This cottonwood tree is in the backyard of our neighbors John and Linda. They live across the cul-de-sac, and the ragweed from #3 is just outside the corner of their back yard.
Two years ago a roving tree-trimming guy kinda butchered their tree and they were afraid it might die, but it's coming back.
When I was little I lived on a road southeast of EspaƱola, called Lower San Pedro. It paralleled the Rio Grande. There had been at one time (1910 or so) cottonwoods planted all along that road, and when I was little there were still several fat and healthy ones (much larger than the one pictured above). Because they grew out toward the road, though, it caused a road that had once been pretty straight to be a little curvy and bumpy. Especially on bicycles we could notice how the road was a little higher where the cottonwood roots were, and we had to go around where they were in the road. That was the 1960's. Some of them had died by then, more are dead now.

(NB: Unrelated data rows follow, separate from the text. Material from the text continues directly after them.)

Record VllmBlockMeta := BlockMeta {
  block_id : Z;
  vaddr : Z;
  size_bytes : Z;
  gpu_device_id : Z;
  rkey : Z;
  lkey : Z;
  precision_policy : option Policy.PackedBlockPolicy;
  sidecar : option PspKv.PspKvSidecarDescriptor;
}.

(** [registered_blocks], [block_policies] and [block_sidecars] by block number. *)
Definition VirthubVllmConnector : Type := Core Z.

Definition new (cfg : Config.VirthubConfig) (detected : option string) :
    result VllmConnectorError VirthubVllmConnector := Ok (Core.new cfg detected).
Definition from_config (cfg : Config.VirthubConfig) (detected : option string) := new cfg detected.

Section Vllm.
Context `{!IterOrder Engine.RegisteredRegion}.

Definition register_kv_block_with_policy (self : VirthubVllmConnector) (id va size gpu : Z)
    (policy : option Policy.PackedBlockPolicy) (side : option PspKv.PspKvSidecarDescriptor) :
    VirthubVllmConnector * result VllmConnectorError VllmBlockMeta :=
  let '(self, r) := put self id va size gpu policy side in
  (self, region ← map_err RmaEngineFailed r;
         Ok (BlockMeta id (Engine.vaddr region) (Engine.length_ region) gpu
               (Engine.rkey region) (Engine.lkey region) policy side)).

Definition register_kv_block (self : VirthubVllmConnector) (id va size gpu : Z) :=
  register_kv_block_with_policy self id va size gpu None None.

Definition unregister_kv_block (self : VirthubVllmConnector) (id : Z) :
    VirthubVllmConnector * result VllmConnectorError () :=
  match registered self !! id with
  | Some region => let '(self, r) := take self id region in (self, map_err RmaEngineFailed r)
  | None => (self, Err (BlockNotFound id))
  end.

Definition deregister_memory_region (self : VirthubVllmConnector) (k : Z) :
    VirthubVllmConnector * result VllmConnectorError () :=
  match List.find (λ '(_, region), Engine.rkey region =? k) (iter_order (registered self)) with
  | Some (id, region) => let '(self, r) := take self id region in (self, map_err RmaEngineFailed r)
  | None => (self, Err (RkeyNotFound k))
  end.

(** The loop over the drained entries; an error leaves the others registered
    with the transport. *)
Fixpoint deregister_all (rma : Engine.RmaTransportEngine)
    (regions : list (Z * Engine.RegisteredRegion)) :
    Engine.RmaTransportEngine * result Engine.RmaError () :=
  match regions with
  | [] => (rma, Ok tt)
  | (_, region) :: regions =>
      let '(rma, r) := Engine.deregister_memory_region rma (Engine.rkey region) in
      match r with
      | Err e => (rma, Err e)
      | Ok _ => deregister_all rma regions
      end
  end.

Definition close (self : VirthubVllmConnector) :
    VirthubVllmConnector * result VllmConnectorError () :=
  let '(rma, r) := deregister_all (rma_engine self) (iter_order (registered self)) in
  let self := set_registered (set_rma self rma) ∅ in
  match r with
  | Err e => (self, Err (RmaEngineFailed e))
  | Ok _ => (MkCore (config self) (rma_engine self) ∅ ∅ ∅, Ok tt)
  end.

Definition swap_in_remote_block (self : VirthubVllmConnector) (peer : SocketAddr)
    (remote_vaddr remote_rkey local_vaddr size : Z) :
    VirthubVllmConnector * result VllmConnectorError () :=
  let '(self, r) := read self peer remote_vaddr remote_rkey local_vaddr size in
  (self, map_err RmaEngineFailed r).
(** A block has one page entry, at its address. *)
Lemma block_pages id b :
  block_ok b → ControlFacts.region_ok (block_descriptor id (addr b) (size b)) ∧
  ControlFacts.pages_of (block_descriptor id (addr b) (size b)) = [addr b].
Proof.
  intros (Ha & Hs & Ht). unfold ControlFacts.region_ok, ControlFacts.pages_of, Control.unit_size.
  cbn -[Z.pow]. replace (Z.max (Z.max (size b) 4096) 4096) with (Z.max (size b) 4096) by lia.
  split; [lia|]. rewrite range_count_S, range_count_done by lia. by rewrite range_addrs_S.
Qed.

(** ** Copies *)

Lemma bytes_at_ext m m' a a' n :
  (∀ i, 0 ≤ i < n → m (a + i) = m' (a' + i)) → bytes_at m a n = bytes_at m' a' n.
Proof.
  intros Hm. unfold bytes_at. apply list_fmap_ext. intros j i Hi.
  apply list_elem_of_lookup_2, elem_of_seqZ in Hi. apply Hm. lia.
Qed.

Lemma copied_bytes m src dst n : bytes_at (copied m src dst n) dst n = bytes_at m src n.
Proof.
  apply bytes_at_ext. intros i Hi. unfold copied.
  replace ((dst <=? dst + i) && (dst + i <? dst + n)) with true by lia. f_equal. lia.
Qed.

Lemma copy_spec m src dst n :
  dst + n ≤ src ∨ src + n ≤ dst → copy_nonoverlapping m src dst n = Ret (copied m src dst n).
Proof.
  intros Hd. unfold copy_nonoverlapping, overlap.
  by replace ((0 <? n) && ((src <? dst + n) && (dst <? src + n))) with false by lia.
Qed.

(** ** The backend against the block store *)

Record klnk_represents (s : KlnkDsmBackend) (m : gmap DsmRegionId block) : Prop := {
  kr_blocks id : local_blocks s !! id = (λ b, (addr b, size b)) <$> m !! id;
  kr_meta id b : m !! id = Some b → 0 ≤ id < 2 ^ 64 ∧
    Control.get_page_metadata (control_plane s) (addr b) = Some (meta b);
  kr_regions gid : is_Some (Control.regions (control_plane s) !! gid) ↔
    ∃ id, is_Some (m !! id) ∧ gid = region_id_to_global id;
  kr_addr id id' b b' : m !! id = Some b → m !! id' = Some b' → addr b = addr b' → id = id';
}.

Section Laws.
Context `{BuildProfile}.
(* ===== verification/PyAdapters.v ===== *)
(** * The Python adapters

    [PyVllm], [PySglang] and [PyLmCache] model bindings/python/virthub/{vllm,
    sglang,lmcache}.py: the classes the serving frameworks load.  Each talks to a
    client that is either the native class of [Bindings] or an in-memory stub,
    chosen at import.  A Python dict is [PyDict]; a method returns its object and
    a value or an exception, so that what a failing call has already changed is
    visible.  How the extension module converts arguments is the interface
    [Pyo3]. *)

From stdpp Require Import strings.
From S2P Require Import Prelude F64 KvBlock TierManager Config ConfigToml Rma Connectors Bindings.

(** ** Python dictionaries: insertion order, one entry per key *)

Module PyDict.
Section PyDict.
Context {K V : Type} `{EqDecision K}.

Definition dict : Type := list (K * V).

Fixpoint get (d : dict) (k : K) : option V :=
  match d with
  | [] => None
  | (k', v) :: d => if bool_decide (k' = k) then Some v else get d k
  end.

(** [d[k] = v]: an existing key keeps its place. *)
Fixpoint set (d : dict) (k : K) (v : V) : dict :=
  match d with
  | [] => [(k, v)]
  | (k', v') :: d => if bool_decide (k' = k) then (k', v) :: d else (k', v') :: set d k v
  end.

(** [d.pop(k, None)]. *)
Fixpoint pop (d : dict) (k : K) : dict :=
  match d with
  | [] => []
  | (k', v') :: d => if bool_decide (k' = k) then d else (k', v') :: pop d k
  end.

Definition values (d : dict) : list V := d.*2.

(** [for k in [k for k, v in d.items() if p v]: del d[k]]. *)
Fixpoint del_where (p : V → bool) (d : dict) : dict :=
  match d with
  | [] => []
  | (k, v) :: d => if p v then del_where p d else (k, v) :: del_where p d
  end.

Lemma dict_get_set d k v k' : get (set d k v) k' = if bool_decide (k = k') then Some v else get d k'.
Proof.
  induction d as [|[x y] d IH]; cbn [get set]; [done|].
  destruct (bool_decide_reflect (x = k)) as [->|E1]; cbn [get].
  - by repeat case_bool_decide.
  - rewrite IH.
    destruct (bool_decide_reflect (x = k')), (bool_decide_reflect (k = k')); congruence.
Qed.

(** The keys of a dict are distinct. *)
Definition wf (d : dict) : Prop := NoDup d.*1.

Lemma get_None d k : get d k = None ↔ k ∉ d.*1.
Proof.
  induction d as [|[x y] d IH]; cbn [get]; [split; [intros _; apply not_elem_of_nil|done]|].
  cbn. rewrite not_elem_of_cons. case_bool_decide as E; [split; [done|intros []; congruence]|]. rewrite IH.
  split; [intros ?; split; [congruence|done]|tauto].
Qed.

Lemma elem_of_keys_set d k v x : x ∈ (set d k v).*1 ↔ x = k ∨ x ∈ d.*1.
Proof.
  induction d as [|[y z] d IH]; cbn [set].
  - cbn. rewrite elem_of_cons. tauto.
  - case_bool_decide as E; cbn; rewrite !elem_of_cons; [subst; tauto|]. rewrite IH. tauto.
Qed.

Lemma set_wf d k v : wf d → wf (set d k v).
Proof.
  unfold wf. induction d as [|[y z] d IH]; cbn [set]; intros Hd; [apply NoDup_singleton|].
  cbn in Hd. apply NoDup_cons in Hd as [Hy Hd].
  case_bool_decide as E; cbn; apply NoDup_cons; [done|]. split; [|by apply IH].
  rewrite elem_of_keys_set. intros [?|?]; done.
Qed.

Lemma get_pop d k k' : wf d → get (pop d k) k' = if bool_decide (k = k') then None else get d k'.
Proof.
  unfold wf. induction d as [|[y z] d IH]; cbn [pop get]; intros Hd; [by case_bool_decide|].
  cbn in Hd. apply NoDup_cons in Hd as [Hy Hd].
  destruct (bool_decide_reflect (y = k)) as [->|E1]; cbn [get].
  - case_bool_decide as E2; [subst; by apply get_None|done].
  - rewrite IH by done. repeat case_bool_decide; subst; done.
Qed.

Lemma elem_of_keys_pop d k x : x ∈ (pop d k).*1 → x ∈ d.*1.
Proof.
  induction d as [|[y z] d IH]; cbn [pop]; [done|].
  case_bool_decide; cbn; rewrite ?elem_of_cons; [by right|]. intros [-> |Hx]; [by left|right; by apply IH].
Qed.

Lemma pop_wf d k : wf d → wf (pop d k).
Proof.
  unfold wf. induction d as [|[y z] d IH]; cbn [pop]; intros Hd; [done|].
  cbn in Hd. apply NoDup_cons in Hd as [Hy Hd].
  case_bool_decide; [done|]. cbn. apply NoDup_cons. split; [|by apply IH].
  intros Hx%elem_of_keys_pop. done.
Qed.

Lemma elem_of_keys_del p d k : k ∈ (del_where p d).*1 → k ∈ d.*1.
Proof.
  induction d as [|[y z] d IH]; cbn [del_where]; [done|].
  destruct (p z); cbn; rewrite !elem_of_cons; [auto|]. intros [?|?]; auto.
Qed.

Lemma del_where_wf p d : wf d → wf (del_where p d).
Proof.
  unfold wf. induction d as [|[y z] d IH]; intros Hd; [done|].
  cbn in Hd. apply NoDup_cons in Hd as [Hy Hd]. cbn [del_where].
  destruct (p z); [by apply IH|]. cbn. apply NoDup_cons. split; [|by apply IH].
  intros Hk. by apply Hy, (elem_of_keys_del p).
Qed.

Lemma get_del_where p d k :
  wf d → get (del_where p d) k = v ← get d k; if p v then None else Some v.
Proof.
  unfold wf. induction d as [|[y z] d IH]; intros Hd; [done|].
  cbn in Hd. apply NoDup_cons in Hd as [Hy Hd]. cbn [del_where get].
  case_bool_decide as E; [subst|].
  - cbn [mbind option_bind]. destruct (p z); cbn [get]; [|by rewrite bool_decide_eq_true_2].
    apply get_None. intros Hk. by apply Hy, (elem_of_keys_del p).
  - rewrite <- (IH Hd). destruct (p z); [done|]. cbn [get]. by rewrite bool_decide_eq_false_2.
Qed.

When I was thirteen or so, lightning struck one on the land of the neighbor behind us and broke off about 1/3 of it. Even though it had been raining and the tree was alive, down in where it struck, it burned the tree, and it smouldered for a while, and was scarred from that burn for years.
When the seeds come out of the cottonwood trees, it would seem like it was snowing. They were a little heavier than what comes off a dandelion, but they'd be coming from way up high. Sometimes they would drift up against a wall or the wind would blow a swirl of them into a corner, and you could pick up a handful of them. Some people are allergic to them but I loved trying to catch the seeds in the air.
They're not really very good trees, in many ways. They're shady, but the wood isn't great to burn. It's light (not dense) and stinky. And where they grow wild along the Rio Grande (the woods along the river are called the bosque), they take up a LOT of water.